- Recorded information -
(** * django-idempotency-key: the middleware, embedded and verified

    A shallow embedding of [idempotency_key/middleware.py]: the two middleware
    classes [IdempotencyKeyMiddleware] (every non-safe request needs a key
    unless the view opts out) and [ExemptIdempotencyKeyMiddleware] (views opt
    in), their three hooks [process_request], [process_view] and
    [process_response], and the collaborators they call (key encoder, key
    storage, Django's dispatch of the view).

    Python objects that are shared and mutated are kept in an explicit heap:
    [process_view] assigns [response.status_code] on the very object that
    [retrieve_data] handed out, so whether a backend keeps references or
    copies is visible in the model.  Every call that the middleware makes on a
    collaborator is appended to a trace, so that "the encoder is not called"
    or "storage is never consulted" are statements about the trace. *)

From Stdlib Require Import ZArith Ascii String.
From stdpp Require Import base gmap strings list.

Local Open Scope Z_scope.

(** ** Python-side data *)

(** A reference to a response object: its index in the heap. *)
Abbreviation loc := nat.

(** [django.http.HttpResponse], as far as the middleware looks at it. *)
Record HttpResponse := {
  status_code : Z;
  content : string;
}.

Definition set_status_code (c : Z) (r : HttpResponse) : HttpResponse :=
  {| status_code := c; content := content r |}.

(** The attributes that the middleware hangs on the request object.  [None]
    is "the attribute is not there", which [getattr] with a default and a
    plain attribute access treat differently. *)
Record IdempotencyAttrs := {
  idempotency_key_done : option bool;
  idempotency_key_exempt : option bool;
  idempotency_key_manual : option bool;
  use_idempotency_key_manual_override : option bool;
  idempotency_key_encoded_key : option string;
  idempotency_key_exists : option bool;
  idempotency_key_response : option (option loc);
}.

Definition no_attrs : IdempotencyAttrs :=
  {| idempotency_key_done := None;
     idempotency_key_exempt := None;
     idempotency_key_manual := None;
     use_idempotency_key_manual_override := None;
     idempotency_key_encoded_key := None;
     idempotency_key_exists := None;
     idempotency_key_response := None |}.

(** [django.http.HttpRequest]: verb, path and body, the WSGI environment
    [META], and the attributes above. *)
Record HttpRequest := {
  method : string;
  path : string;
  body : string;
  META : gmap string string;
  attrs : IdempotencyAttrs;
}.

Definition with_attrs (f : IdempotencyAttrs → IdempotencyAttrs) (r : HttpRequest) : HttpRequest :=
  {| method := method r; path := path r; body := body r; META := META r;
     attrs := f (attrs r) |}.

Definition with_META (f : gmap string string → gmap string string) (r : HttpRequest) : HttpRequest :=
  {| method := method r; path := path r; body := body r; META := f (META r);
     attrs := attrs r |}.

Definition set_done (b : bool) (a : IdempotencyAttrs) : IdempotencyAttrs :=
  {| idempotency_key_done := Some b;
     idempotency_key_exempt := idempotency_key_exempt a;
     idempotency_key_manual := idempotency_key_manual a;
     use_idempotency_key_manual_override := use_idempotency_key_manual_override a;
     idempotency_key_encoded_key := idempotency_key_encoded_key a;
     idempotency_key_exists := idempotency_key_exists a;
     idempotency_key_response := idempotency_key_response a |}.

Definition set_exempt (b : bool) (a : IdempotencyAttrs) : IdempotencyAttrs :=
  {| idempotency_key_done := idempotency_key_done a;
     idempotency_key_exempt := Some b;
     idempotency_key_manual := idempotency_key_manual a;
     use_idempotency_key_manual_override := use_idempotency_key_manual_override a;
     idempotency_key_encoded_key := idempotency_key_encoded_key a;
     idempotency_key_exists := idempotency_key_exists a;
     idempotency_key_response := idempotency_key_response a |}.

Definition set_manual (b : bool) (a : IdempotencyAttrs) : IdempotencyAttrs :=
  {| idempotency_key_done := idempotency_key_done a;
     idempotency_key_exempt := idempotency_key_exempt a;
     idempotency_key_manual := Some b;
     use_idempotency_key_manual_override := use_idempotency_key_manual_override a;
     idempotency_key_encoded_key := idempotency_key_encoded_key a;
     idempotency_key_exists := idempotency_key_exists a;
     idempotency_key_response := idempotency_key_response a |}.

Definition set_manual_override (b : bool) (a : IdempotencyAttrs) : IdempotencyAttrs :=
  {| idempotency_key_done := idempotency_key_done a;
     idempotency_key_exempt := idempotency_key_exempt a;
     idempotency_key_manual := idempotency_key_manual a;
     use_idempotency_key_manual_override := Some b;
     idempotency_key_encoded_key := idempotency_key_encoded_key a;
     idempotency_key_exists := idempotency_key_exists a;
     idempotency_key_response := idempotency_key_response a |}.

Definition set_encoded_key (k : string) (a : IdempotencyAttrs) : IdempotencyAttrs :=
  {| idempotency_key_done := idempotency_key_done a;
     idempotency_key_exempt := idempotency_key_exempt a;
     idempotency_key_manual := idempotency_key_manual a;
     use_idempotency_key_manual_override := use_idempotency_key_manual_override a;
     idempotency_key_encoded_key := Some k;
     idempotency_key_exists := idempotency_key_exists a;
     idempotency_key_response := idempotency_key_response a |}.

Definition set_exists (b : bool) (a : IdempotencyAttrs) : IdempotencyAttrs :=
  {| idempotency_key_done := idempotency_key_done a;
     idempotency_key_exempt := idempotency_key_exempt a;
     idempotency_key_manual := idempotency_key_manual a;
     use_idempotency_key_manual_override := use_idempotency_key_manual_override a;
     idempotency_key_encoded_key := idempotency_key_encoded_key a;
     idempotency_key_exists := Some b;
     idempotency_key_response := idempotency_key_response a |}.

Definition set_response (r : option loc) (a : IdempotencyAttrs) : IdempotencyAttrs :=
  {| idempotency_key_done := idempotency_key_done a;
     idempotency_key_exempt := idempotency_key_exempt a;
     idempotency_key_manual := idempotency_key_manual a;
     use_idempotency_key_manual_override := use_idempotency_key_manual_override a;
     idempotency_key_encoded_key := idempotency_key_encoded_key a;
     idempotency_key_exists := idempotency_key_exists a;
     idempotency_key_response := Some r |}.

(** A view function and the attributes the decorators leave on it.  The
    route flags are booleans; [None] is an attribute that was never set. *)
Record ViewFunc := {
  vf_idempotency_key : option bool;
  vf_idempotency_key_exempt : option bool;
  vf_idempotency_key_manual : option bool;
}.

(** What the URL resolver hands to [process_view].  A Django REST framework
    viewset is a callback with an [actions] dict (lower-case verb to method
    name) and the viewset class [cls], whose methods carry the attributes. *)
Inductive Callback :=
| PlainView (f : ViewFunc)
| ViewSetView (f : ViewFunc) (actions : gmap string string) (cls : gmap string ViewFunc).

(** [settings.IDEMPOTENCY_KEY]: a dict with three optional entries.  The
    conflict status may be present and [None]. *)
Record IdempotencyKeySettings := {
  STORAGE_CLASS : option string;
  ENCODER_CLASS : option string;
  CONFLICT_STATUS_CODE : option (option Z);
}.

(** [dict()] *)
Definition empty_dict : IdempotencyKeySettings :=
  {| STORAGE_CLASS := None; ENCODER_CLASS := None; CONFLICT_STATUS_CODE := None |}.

- What is required -
Of all the lines in the data, count those that contain "attributes" and give that figure with nothing else.

- Answer area -
4